We also went to Bentonia, Mississippi and tracked down local bluesmen Bud Spires and Jack Owens. I got to watch them play on a porch on a Mississippi plantation for hours – definitely one of the most spiritual moments of my life.
Then I decided to make an album about all of the emotions I was feeling and many of the experiences I was having within myself, so I started writing. That summer in Memphis I recorded Ash Wednesday with my friends Jeremiah Lockwood, and Cody and Luther Dickinson (of the North Mississippi All Stars) at Sun Studios. It was a much more spontaneous vibe and most of it was recorded live. Unfortunately just as I finished the record I got word that Clean Cuts was losing their distribution deal with Rounder Records.

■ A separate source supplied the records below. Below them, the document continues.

Lemma formatVars_segments_witness :
  formatVars Samples.region_inputs (formatVars_range (map_to_list Samples.region_inputs))
  ∧ Samples.region_inputs ≠ ∅
  ∧ map_Forall (λ _, string_or_list) Samples.region_inputs
  ∧ (∃ rest, formatVars_range (map_to_list Samples.region_inputs) = String newline rest)
  ∧ (∀ p, formatVars_range (map_to_list Samples.region_inputs) ≠ p +:+ str1 newline).
Proof.
  assert (formatVars Samples.region_inputs
            (formatVars_range (map_to_list Samples.region_inputs))) as Hout
    by (exists (map_to_list Samples.region_inputs);
        split; [unfold range_order |]; reflexivity).
  assert (Samples.region_inputs ≠ ∅) as Hne by apply insert_non_empty.
  assert (map_Forall (λ _, string_or_list) Samples.region_inputs) as Hvalues
    by (apply map_Forall_singleton; exact I).
  split; [exact Hout |]. split; [exact Hne |]. split; [exact Hvalues |].
  destruct (formatVars_segments _ _ Hout) as (entries & _ & _ & _ & _ & Hfirst & Hlast).
  split; [exact (Hfirst Hne) | exact (Hlast Hvalues)].
Defined.

(** The restriction to strings and lists of strings is needed for the last
    part: a value of another Go type, such as a [[]byte] holding [v] and a
    newline, is printed as it is, and the text for this one-entry mapping
    ends with a newline. *)
Lemma formatVars_other_value_ends_with_newline :
  Samples.other_inputs ≠ ∅
  ∧ ¬ (∀ out, formatVars Samples.other_inputs out → ∀ p, out ≠ p +:+ str1 newline).
Proof.
  split.
  - unfold Samples.other_inputs. apply insert_non_empty.
  - intros H.
    refine (H (formatVars_range [("k", VOther ("v" +:+ str1 newline))]) _
              (str1 newline +:+ "k=v") _); [| reflexivity].
    exists [("k", VOther ("v" +:+ str1 newline))]. split; [| done].
    unfold range_order, Samples.other_inputs. by rewrite map_to_list_singleton.
Qed.

(** ** The commands *)

Arguments filepath_Join : simpl never.
Arguments filepath_Rel : simpl never.
Arguments filepath_Clean : simpl never.
Arguments strings_TrimSuffix : simpl never.
Arguments strings_HasSuffix : simpl never.
Arguments regexp_FindString : simpl never.
Arguments varFileArgs : simpl never.
Arguments credentialArgs : simpl never.
Arguments String.eqb : simpl never.

(** Opens a command down to the calls of its collaborators. *)
Ltac open_command :=
  unfold outcome, trace, Apply, Destroy, Init, Version, Output, Outputs, IsPaved,
    runTFCommand, runTFCommandWithEnvs, bind, mapErr, lift, ret, fail,
    getTerraformDir, getVarsDir, readDir, stat, run, runWithEnv, answer;
  cbn [fst snd].

(** Splits on the answer of the next collaborator. *)
Ltac next_answer :=
  match goal with
  | |- context [GetTerraformDir ?s ?w] =>
      destruct (GetTerraformDir s w) as [[?terraformDir | ?err] ?w] eqn:?
  | |- context [GetVarsDir ?s ?w] =>
      destruct (GetVarsDir s w) as [[?varsDir | ?err] ?w] eqn:?
  | |- context [ReadDir ?f ?d ?w] =>
      destruct (ReadDir f d w) as [[?varsFiles | ?err] ?w] eqn:?
  | |- context [Stat ?f ?p ?w] =>
      destruct (Stat f p w) as [[?err |] ?w] eqn:?
  | |- context [Run ?c ?s ?d ?a ?b ?w] =>
      destruct (Run c s d a b w) as [[?out [?err |]] ?w] eqn:?
  | |- context [RunWithEnv ?c ?s ?d ?a ?v ?b ?w] =>
      destruct (RunWithEnv c s d a v b w) as [[?out [?err |]] ?w] eqn:?
  | |- context [filepath_Rel ?a ?b] =>
      destruct (filepath_Rel a b) as [?rel | ?err] eqn:?
  | |- context [varFileArgs ?t ?v ?f ?a] =>
      destruct (varFileArgs t v f a) as [?args | ?err] eqn:?
  end; cbn [fst snd app].

Ltac all_answers := open_command; repeat next_answer.

(** Uses the answer [H] of a collaborator. *)
Ltac answer_with H := rewrite H; cbn [fst snd app].

(** C2: when the runner invocation made by [Apply] or [Destroy] fails, the
    command returns the fixed redacted message if the executor's debug flag
    is off, whatever the runner's error says, and the runner's error itself
    if the flag is on. *)
Theorem apply_destroy_redaction {W : Type} (e : Executor W)
    (credentials : list (string * string)) (command : M W unit) (w : W)
    (c : call) (out : string) (err : error) :
  command = Apply e credentials ∨ command = Destroy e credentials →
  In (EvRun c out (Some err)) (trace (command w)) →
  outcome (command w) = Err (if debug e then err else redactedError).
Proof.
  intros [-> | ->]; revert c out err; all_answers; cbn; intros c out' err'.
  all: by intuition simplify_eq.
Qed.

Lemma apply_destroy_redaction_witness :
  (In (EvRun Samples.apply_call "" (Some "exit status 1: token=hunter2"))
      (trace (Apply Samples.leaking [("token", "hunter2")] tt))
   ∧ outcome (Apply Samples.leaking [("token", "hunter2")] tt) = Err redactedError)
  ∧ (In (EvRun Samples.destroy_call "" (Some "exit status 1"))
        (trace (Destroy Samples.failing_debug [] tt))
     ∧ outcome (Destroy Samples.failing_debug [] tt) = Err "exit status 1").
Proof.
  split.
  - assert (In (EvRun Samples.apply_call "" (Some "exit status 1: token=hunter2"))
               (trace (Apply Samples.leaking [("token", "hunter2")] tt))) as Hrun
      by (vm_compute; tauto).
    split; [exact Hrun |].
    exact (apply_destroy_redaction _ _ _ _ _ _ _ (or_introl eq_refl) Hrun).
  - assert (In (EvRun Samples.destroy_call "" (Some "exit status 1"))
               (trace (Destroy Samples.failing_debug [] tt))) as Hrun
      by (vm_compute; tauto).
    split; [exact Hrun |].
    exact (apply_destroy_redaction _ _ _ _ _ _ _ (or_intror eq_refl) Hrun).
Defined.

(** C7: when the [show] invocation of [IsPaved] succeeds, [IsPaved] answers
    [false] if the captured output is exactly [No state.] and [true] for
    every other captured output. *)
Theorem IsPaved_reads_show_output {W : Type} (e : Executor W) (w : W)
    (c : call) (out : string) :
  In (EvRun c out None) (trace (IsPaved e w)) →
  hd_error (c_args c) = Some "show" →
  (out = "No state." → outcome (IsPaved e w) = Ok false)
  ∧ (out ≠ "No state." → outcome (IsPaved e w) = Ok true).
Proof.
  revert c out; all_answers;
    try destruct (String.eqb_spec out0 "No state.");
    cbn; intros c out'; intuition simplify_eq; done.
Qed.

Lemma IsPaved_reads_show_output_witness :
  (In (EvRun Samples.show_call "No state." None) (trace (IsPaved Samples.unpaved tt))
   ∧ hd_error (c_args Samples.show_call) = Some "show"
   ∧ outcome (IsPaved Samples.unpaved tt) = Ok false)
  ∧ (In (EvRun Samples.show_state_call "aws_vpc.vpc: id = vpc-1" None)
        (trace (IsPaved Samples.paved tt))
     ∧ hd_error (c_args Samples.show_state_call) = Some "show"
     ∧ outcome (IsPaved Samples.paved tt) = Ok true).
Proof.
  split.
  - assert (In (EvRun Samples.show_call "No state." None)
               (trace (IsPaved Samples.unpaved tt))) as Hrun
      by (vm_compute; tauto).
    split; [exact Hrun |]. split; [reflexivity |].
    exact (proj1 (IsPaved_reads_show_output _ _ _ _ Hrun eq_refl) eq_refl).
  - assert (In (EvRun Samples.show_state_call "aws_vpc.vpc: id = vpc-1" None)
               (trace (IsPaved Samples.paved tt))) as Hrun
      by (vm_compute; tauto).
    split; [exact Hrun |]. split; [reflexivity |].
    refine (proj2 (IsPaved_reads_show_output _ _ _ _ Hrun eq_refl) _).
    discriminate.
Defined.

(** C8: when the invocations of [Output] succeed, it returns the captured
    text without its last byte if that byte is a newline, and the captured
    text as it is otherwise; only one newline is removed. *)
Theorem Output_trims_one_newline {W : Type} (e : Executor W) (outputName : string)
    (w : W) (c : call) (out : string) :
  In (EvRun c out None) (trace (Output e outputName w)) →
  hd_error (c_args c) = Some "output" →
  outcome (Output e outputName w) = Ok (strings_TrimSuffix out (str1 newline))
  ∧ (∀ text, out = text +:+ str1 newline → outcome (Output e outputName w) = Ok text)
  ∧ ((∀ text, out ≠ text +:+ str1 newline) → outcome (Output e outputName w) = Ok out).
Proof.
  intros Hrun Hshow.
  assert (outcome (Output e outputName w) = Ok (strings_TrimSuffix out (str1 newline)))
    as Hout.
  { revert c out Hrun Hshow; all_answers; cbn; intros c out'; intuition simplify_eq; done. }
  split; [exact Hout |]. split.
  - intros text ->. by rewrite Hout, TrimSuffix_app.
  - intros Hno. by rewrite Hout, TrimSuffix_other.
Qed.

Lemma Output_trims_one_newline_witness :
  (In (EvRun Samples.output_call ("bar" +:+ str1 newline +:+ str1 newline) None)
      (trace (Output Samples.bar_twice "foo" tt))
   ∧ hd_error (c_args Samples.output_call) = Some "output"
   ∧ outcome (Output Samples.bar_twice "foo" tt) = Ok ("bar" +:+ str1 newline))
  ∧ (In (EvRun Samples.output_call "bar" None) (trace (Output Samples.bar_plain "foo" tt))
     ∧ hd_error (c_args Samples.output_call) = Some "output"
     ∧ outcome (Output Samples.bar_plain "foo" tt) = Ok "bar").
Proof.
  split.
  - assert (In (EvRun Samples.output_call ("bar" +:+ str1 newline +:+ str1 newline) None)
               (trace (Output Samples.bar_twice "foo" tt))) as Hrun
      by (vm_compute; tauto).
    split; [exact Hrun |]. split; [reflexivity |].
    exact (proj1 (proj2 (Output_trims_one_newline _ _ _ _ _ Hrun eq_refl))
                 ("bar" +:+ str1 newline) eq_refl).
  - assert (In (EvRun Samples.output_call "bar" None)
               (trace (Output Samples.bar_plain "foo" tt))) as Hrun
      by (vm_compute; tauto).
    split; [exact Hrun |]. split; [reflexivity |].
    exact (proj1 (Output_trims_one_newline _ _ _ _ _ Hrun eq_refl)).
Defined.

(** C9: whatever the executor's debug flag, [Outputs] and [IsPaved] invoke
    [init] with the debug argument [false], [Output] invokes it with the
    executor's flag, and the capturing invocation of [Output], [Outputs],
    [IsPaved] and [Version] passes [true].  Every invocation of these
    commands is of one of these kinds; [init] is invoked as soon as the
    state store has answered what the command asks of it first, the
    capturing invocation as soon as [init] has succeeded as well, and that
    of [Version] always. *)
Theorem debug_arguments {W Any : Type}
    (json_Unmarshal : string → result (gmap string (tfOutput Any)))
    (e : Executor W) (outputName : string) (w : W) :
  (∀ c out err,
     (In (EvRun c out err) (trace (Outputs json_Unmarshal e w))
      ∨ In (EvRun c out err) (trace (IsPaved e w)) →
      (c_args c = ["init"] ∧ c_sink c = Stdout ∧ c_debug c = false)
      ∨ (c_args c ≠ ["init"] ∧ c_sink c = Buffer ∧ c_debug c = true))
     ∧ (In (EvRun c out err) (trace (Output e outputName w)) →
        (c_args c = ["init"] ∧ c_sink c = Stdout ∧ c_debug c = debug e)
        ∨ (c_args c ≠ ["init"] ∧ c_sink c = Buffer ∧ c_debug c = true))
     ∧ (In (EvRun c out err) (trace (Version e w)) →
        c_args c = ["version"] ∧ c_sink c = Buffer ∧ c_debug c = true))
  ∧ (∀ terraformDir varsDir w1 w2,
       GetTerraformDir (store e) w = (Ok terraformDir, w1) →
       GetVarsDir (store e) w1 = (Ok varsDir, w2) →
       (∃ out err,
          In (EvRun (Call Stdout terraformDir ["init"] None false) out err)
             (trace (Outputs json_Unmarshal e w)))
       ∧ (∃ out err,
            In (EvRun (Call Stdout terraformDir ["init"] None (debug e)) out err)
               (trace (Output e outputName w)))
       ∧ (∀ initOut w3,
            Run (cmd e) Stdout terraformDir ["init"] false w2 = (initOut, None, w3) →
            ∃ args out err,
              args ≠ ["init"]
              ∧ In (EvRun (Call Buffer terraformDir args None true) out err)
                   (trace (Outputs json_Unmarshal e w)))
       ∧ (∀ initOut w3,
            Run (cmd e) Stdout terraformDir ["init"] (debug e) w2 = (initOut, None, w3) →
            ∃ args out err,
              args ≠ ["init"]
              ∧ In (EvRun (Call Buffer terraformDir args None true) out err)
                   (trace (Output e outputName w))))
  ∧ (∀ terraformDir w1,
       GetTerraformDir (store e) w = (Ok terraformDir, w1) →
       (∃ out err,
          In (EvRun (Call Stdout terraformDir ["init"] None false) out err)
             (trace (IsPaved e w)))
       ∧ (∀ varsDir initOut w2 w3,
            Run (cmd e) Stdout terraformDir ["init"] false w1 = (initOut, None, w2) →
            GetVarsDir (store e) w2 = (Ok varsDir, w3) →
            ∃ args out err,
              args ≠ ["init"]
              ∧ In (EvRun (Call Buffer terraformDir args None true) out err)
                   (trace (IsPaved e w))))
  ∧ (∃ out err,
       In (EvRun (Call Buffer "/tmp" ["version"] None true) out err) (trace (Version e w))).
Proof.
  split; [| split; [| split]].
  - intros c out err. split; [| split].
    + intros [H | H]; revert c out err H; all_answers;
        try destruct (json_Unmarshal _); try destruct (String.eqb _ _);
        cbn; intros c out' err'; intuition simplify_eq; cbn; auto;
        right; (split; [| done]); by destruct err0.
    + revert c out err; all_answers;
        cbn; intros c out' err'; intuition simplify_eq; cbn; auto;
        right; (split; [| done]); by destruct err0.
    + revert c out err; all_answers; try destruct (String.eqb _ _);
        cbn; intros c out' err'; intuition simplify_eq; cbn; auto.
  - intros terraformDir varsDir w1 w2 Hdir Hvars. split; [| split; [| split]].
    + open_command. answer_with Hdir; answer_with Hvars; repeat next_answer;
        try destruct (json_Unmarshal _); cbn; eauto 10.
    + open_command. answer_with Hdir; answer_with Hvars; repeat next_answer;
        cbn; eauto 10.
    + intros initOut w3 Hinit. open_command.
      answer_with Hdir; answer_with Hvars; answer_with Hinit; repeat next_answer;
        try destruct (json_Unmarshal _); cbn;
        eexists _, _, _; (split; [| eauto 10]); discriminate.
    + intros initOut w3 Hinit. open_command.
      answer_with Hdir; answer_with Hvars; answer_with Hinit; repeat next_answer;
        cbn; eexists _, _, _; (split; [| eauto 10]); discriminate.
  - intros terraformDir w1 Hdir. split.
    + open_command. answer_with Hdir; repeat next_answer;
        try destruct (String.eqb _ _); cbn; eauto 10.
    + intros varsDir initOut w2 w3 Hinit Hvars. open_command.
      answer_with Hdir; answer_with Hinit; answer_with Hvars; repeat next_answer;
        try destruct (String.eqb _ _); cbn;
        eexists _, _, _; (split; [| eauto 10]); discriminate.
  - all_answers; try destruct (String.eqb _ _); cbn; eauto 10.
Qed.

I’ve put it out on my own in very small quantities, but it largely remains unreleased.
I spent the next two years playing music less, but still painting and writing. After some very hard times I’ve resurfaced and started playing lots of shows with a band (Automatic) and solo shows at clubs in Manhattan and Brooklyn. I went back to Sun recently to start work on a new album, which is unfinished. Lately the music is sounding more melodic and poppy but I still have a heavy country/folk influence in everything I write.
Most of all I want to get my music out of the city and to a larger audience. I really hope to find a home for Ash Wednesday someday and a means of releasing my new album. I love playing music and seeing people react to it. I don’t pretend to have a grand world-changing political message or anything, I just know what I say might reach someone on a personal level and that’s all I care about.